Input for this task:
.....

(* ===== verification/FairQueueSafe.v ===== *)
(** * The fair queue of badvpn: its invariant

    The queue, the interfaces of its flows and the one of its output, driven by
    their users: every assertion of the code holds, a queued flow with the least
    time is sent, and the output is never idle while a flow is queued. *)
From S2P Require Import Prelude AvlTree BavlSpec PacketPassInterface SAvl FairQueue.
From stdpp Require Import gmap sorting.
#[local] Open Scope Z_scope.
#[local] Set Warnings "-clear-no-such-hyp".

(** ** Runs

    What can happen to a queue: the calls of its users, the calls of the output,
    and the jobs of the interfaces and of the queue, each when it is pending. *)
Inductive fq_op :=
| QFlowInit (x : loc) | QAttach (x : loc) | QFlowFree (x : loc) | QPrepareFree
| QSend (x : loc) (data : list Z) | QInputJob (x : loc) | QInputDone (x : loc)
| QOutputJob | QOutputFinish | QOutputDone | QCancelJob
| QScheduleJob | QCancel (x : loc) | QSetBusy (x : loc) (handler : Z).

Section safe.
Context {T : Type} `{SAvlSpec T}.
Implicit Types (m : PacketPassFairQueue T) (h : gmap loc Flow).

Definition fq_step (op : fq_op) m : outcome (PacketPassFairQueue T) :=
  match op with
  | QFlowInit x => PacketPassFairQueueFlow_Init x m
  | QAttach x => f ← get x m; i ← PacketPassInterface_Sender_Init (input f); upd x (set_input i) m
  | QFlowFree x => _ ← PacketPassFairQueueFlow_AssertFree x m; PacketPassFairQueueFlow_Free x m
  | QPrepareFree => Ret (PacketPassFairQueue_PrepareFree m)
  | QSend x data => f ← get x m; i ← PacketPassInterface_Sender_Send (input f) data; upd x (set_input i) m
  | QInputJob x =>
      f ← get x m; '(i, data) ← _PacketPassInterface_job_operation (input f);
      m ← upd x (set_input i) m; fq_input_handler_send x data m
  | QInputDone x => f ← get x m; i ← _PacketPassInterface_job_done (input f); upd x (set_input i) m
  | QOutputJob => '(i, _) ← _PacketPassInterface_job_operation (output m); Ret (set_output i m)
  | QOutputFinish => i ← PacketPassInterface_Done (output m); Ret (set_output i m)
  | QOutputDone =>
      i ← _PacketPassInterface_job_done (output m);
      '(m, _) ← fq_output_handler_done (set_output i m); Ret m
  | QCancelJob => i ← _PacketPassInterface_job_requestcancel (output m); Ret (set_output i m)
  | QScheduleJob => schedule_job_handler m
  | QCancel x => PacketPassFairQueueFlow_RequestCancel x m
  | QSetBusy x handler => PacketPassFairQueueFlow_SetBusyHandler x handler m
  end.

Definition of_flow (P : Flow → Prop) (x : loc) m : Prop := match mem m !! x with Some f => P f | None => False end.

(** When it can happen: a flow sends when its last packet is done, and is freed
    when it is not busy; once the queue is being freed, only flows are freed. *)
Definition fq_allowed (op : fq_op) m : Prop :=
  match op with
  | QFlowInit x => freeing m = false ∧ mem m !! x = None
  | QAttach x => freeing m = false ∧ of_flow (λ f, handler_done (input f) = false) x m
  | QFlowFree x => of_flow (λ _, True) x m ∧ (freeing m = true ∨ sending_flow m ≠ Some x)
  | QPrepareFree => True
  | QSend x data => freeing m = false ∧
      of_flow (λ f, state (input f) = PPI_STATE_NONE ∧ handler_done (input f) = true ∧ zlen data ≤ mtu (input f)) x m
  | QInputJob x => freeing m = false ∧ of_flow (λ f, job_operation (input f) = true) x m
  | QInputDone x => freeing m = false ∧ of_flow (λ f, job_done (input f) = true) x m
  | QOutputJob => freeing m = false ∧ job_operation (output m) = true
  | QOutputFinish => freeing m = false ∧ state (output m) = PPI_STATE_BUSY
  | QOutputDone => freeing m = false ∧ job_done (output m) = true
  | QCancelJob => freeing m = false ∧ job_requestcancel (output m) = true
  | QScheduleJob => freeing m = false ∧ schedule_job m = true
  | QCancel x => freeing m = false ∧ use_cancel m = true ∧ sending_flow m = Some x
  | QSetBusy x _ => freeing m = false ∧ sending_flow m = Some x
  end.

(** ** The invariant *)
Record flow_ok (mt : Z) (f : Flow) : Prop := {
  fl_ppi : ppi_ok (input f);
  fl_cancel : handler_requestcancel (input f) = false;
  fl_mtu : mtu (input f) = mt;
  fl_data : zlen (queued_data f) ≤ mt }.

.....

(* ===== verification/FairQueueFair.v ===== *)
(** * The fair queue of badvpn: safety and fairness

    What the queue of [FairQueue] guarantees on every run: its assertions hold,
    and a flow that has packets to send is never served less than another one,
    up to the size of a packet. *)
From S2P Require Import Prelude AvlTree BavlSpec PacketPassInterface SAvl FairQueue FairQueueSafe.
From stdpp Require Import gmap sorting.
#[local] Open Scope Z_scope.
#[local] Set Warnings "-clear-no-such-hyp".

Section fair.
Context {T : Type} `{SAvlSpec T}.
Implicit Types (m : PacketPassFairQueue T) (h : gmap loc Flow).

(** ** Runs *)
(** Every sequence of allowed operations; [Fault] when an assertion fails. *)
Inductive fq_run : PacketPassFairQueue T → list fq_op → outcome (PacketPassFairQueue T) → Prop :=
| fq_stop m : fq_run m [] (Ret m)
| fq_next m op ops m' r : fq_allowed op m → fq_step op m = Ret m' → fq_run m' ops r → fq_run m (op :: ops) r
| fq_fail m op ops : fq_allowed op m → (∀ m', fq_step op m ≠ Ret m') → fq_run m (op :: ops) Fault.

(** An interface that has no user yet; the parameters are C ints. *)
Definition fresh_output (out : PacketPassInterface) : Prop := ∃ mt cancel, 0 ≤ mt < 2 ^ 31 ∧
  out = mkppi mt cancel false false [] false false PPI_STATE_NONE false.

.....

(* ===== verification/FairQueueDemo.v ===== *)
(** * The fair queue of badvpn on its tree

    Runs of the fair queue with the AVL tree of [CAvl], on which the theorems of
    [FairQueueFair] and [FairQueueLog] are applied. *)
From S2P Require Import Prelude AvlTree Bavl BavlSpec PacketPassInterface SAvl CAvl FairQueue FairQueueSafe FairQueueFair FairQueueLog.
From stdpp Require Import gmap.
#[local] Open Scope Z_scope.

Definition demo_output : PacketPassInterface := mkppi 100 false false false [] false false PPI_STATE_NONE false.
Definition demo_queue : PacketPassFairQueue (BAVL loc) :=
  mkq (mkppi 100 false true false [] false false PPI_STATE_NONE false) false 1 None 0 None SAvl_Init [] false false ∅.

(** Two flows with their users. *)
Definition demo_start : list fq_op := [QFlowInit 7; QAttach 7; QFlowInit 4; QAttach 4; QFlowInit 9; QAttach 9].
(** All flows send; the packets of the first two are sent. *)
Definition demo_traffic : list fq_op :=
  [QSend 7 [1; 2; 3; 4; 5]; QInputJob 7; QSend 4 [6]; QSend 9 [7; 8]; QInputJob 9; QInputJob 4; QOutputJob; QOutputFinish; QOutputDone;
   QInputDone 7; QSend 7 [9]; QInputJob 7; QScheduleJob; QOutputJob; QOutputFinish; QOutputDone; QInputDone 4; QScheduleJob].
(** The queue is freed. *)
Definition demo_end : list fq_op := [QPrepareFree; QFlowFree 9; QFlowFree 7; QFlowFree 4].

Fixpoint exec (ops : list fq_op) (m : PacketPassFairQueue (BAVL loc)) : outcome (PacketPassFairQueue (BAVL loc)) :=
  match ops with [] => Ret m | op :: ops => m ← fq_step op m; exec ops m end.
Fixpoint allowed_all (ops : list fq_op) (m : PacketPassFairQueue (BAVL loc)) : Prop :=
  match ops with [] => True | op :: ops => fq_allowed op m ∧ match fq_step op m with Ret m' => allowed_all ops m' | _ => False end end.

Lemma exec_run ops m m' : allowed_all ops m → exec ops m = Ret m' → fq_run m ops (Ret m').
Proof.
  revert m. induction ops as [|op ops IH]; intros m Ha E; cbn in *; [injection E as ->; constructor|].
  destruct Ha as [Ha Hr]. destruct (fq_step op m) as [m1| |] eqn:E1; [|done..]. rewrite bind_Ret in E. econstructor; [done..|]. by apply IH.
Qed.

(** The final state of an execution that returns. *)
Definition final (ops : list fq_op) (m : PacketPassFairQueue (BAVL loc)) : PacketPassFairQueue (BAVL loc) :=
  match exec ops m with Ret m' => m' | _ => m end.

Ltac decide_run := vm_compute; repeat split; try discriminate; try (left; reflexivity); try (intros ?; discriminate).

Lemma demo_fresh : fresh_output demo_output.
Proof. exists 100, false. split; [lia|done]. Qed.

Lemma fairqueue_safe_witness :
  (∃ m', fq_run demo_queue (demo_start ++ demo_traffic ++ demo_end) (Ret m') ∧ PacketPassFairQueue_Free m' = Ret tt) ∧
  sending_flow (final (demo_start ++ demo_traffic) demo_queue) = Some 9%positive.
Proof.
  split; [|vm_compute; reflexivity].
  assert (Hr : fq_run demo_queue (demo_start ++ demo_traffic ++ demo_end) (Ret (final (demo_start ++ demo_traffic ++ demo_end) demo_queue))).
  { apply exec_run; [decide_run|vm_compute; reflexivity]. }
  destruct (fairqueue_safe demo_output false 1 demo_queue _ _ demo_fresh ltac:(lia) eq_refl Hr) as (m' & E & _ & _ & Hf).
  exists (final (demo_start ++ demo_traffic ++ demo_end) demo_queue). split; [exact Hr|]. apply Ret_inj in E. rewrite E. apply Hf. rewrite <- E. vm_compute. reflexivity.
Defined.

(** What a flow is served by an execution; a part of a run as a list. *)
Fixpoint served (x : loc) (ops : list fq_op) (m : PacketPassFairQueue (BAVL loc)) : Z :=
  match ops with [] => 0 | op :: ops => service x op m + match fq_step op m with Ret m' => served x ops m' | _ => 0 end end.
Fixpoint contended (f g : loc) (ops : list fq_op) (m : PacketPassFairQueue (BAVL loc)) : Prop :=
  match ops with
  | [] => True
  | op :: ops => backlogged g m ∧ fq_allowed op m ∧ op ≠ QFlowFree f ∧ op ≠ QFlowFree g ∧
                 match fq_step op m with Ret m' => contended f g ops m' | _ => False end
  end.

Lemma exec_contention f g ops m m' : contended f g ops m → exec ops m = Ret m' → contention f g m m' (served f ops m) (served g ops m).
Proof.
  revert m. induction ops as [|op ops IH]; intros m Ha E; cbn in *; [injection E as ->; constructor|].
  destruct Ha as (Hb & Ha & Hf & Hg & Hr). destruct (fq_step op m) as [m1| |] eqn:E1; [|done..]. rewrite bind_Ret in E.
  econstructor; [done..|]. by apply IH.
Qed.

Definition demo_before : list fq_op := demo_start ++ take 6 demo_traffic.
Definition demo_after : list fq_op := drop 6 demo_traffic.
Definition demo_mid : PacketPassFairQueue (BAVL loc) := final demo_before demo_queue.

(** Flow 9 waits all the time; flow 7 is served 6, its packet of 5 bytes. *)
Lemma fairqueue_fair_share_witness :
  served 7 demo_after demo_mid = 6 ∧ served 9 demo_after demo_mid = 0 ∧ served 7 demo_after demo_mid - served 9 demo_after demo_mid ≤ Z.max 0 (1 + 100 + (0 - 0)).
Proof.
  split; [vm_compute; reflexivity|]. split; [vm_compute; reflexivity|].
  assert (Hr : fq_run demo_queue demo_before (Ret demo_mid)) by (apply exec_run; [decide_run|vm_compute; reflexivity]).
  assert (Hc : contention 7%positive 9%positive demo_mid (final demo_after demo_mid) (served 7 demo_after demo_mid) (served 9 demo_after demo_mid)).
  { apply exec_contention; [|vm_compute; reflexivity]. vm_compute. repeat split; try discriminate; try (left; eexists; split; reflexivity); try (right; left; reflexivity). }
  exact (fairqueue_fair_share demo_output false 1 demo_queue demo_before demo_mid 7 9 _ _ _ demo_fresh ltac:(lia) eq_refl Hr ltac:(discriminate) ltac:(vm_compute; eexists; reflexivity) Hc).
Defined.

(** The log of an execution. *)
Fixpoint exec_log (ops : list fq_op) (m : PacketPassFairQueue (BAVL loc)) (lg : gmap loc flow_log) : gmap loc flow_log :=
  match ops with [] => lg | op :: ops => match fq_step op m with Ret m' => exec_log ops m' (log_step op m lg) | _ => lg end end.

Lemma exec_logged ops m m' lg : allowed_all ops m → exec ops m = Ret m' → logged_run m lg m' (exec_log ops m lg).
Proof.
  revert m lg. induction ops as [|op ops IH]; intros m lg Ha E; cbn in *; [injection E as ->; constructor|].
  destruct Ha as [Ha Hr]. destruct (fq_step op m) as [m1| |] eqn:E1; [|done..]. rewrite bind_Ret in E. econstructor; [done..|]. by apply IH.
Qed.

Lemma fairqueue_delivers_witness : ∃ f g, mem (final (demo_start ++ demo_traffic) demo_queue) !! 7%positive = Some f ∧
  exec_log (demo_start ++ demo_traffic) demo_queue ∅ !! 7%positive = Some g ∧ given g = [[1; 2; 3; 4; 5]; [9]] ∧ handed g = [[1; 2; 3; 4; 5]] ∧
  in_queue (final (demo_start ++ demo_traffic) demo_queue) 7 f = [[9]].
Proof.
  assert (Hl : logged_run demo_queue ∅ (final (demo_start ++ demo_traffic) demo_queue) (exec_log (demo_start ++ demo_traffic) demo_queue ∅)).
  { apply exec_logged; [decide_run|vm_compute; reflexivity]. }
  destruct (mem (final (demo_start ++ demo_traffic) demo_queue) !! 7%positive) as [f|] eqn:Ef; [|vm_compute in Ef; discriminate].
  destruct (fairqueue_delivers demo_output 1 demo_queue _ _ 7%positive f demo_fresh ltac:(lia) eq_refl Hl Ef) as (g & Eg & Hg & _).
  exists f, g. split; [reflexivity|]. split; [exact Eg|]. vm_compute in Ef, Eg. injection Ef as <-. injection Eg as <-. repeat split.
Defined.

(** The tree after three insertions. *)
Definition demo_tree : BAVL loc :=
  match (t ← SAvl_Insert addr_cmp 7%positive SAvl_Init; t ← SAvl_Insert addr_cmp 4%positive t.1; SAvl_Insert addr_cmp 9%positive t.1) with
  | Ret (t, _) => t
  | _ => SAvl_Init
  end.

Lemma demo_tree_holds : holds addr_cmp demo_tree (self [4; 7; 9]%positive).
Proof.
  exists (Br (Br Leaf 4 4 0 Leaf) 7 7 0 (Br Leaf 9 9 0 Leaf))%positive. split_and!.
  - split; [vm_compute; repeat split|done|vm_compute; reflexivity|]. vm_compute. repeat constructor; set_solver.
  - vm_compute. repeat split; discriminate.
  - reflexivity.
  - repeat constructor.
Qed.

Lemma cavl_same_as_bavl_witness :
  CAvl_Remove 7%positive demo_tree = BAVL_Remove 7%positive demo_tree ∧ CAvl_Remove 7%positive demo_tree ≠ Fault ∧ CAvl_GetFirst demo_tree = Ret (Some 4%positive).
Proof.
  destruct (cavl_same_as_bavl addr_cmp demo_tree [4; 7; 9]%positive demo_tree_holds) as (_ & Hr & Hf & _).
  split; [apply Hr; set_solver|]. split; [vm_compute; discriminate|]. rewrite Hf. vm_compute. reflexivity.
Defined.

.....

Instructions for the task: Everything from the line with "Section fair." through the line with "out = mkppi" should be written out exactly as it appears above, end lines included, and nothing outside that range.

Exercise response:
Section fair.
Context {T : Type} `{SAvlSpec T}.
Implicit Types (m : PacketPassFairQueue T) (h : gmap loc Flow).

(** ** Runs *)
(** Every sequence of allowed operations; [Fault] when an assertion fails. *)
Inductive fq_run : PacketPassFairQueue T → list fq_op → outcome (PacketPassFairQueue T) → Prop :=
| fq_stop m : fq_run m [] (Ret m)
| fq_next m op ops m' r : fq_allowed op m → fq_step op m = Ret m' → fq_run m' ops r → fq_run m (op :: ops) r
| fq_fail m op ops : fq_allowed op m → (∀ m', fq_step op m ≠ Ret m') → fq_run m (op :: ops) Fault.

(** An interface that has no user yet; the parameters are C ints. *)
Definition fresh_output (out : PacketPassInterface) : Prop := ∃ mt cancel, 0 ≤ mt < 2 ^ 31 ∧
  out = mkppi mt cancel false false [] false false PPI_STATE_NONE false.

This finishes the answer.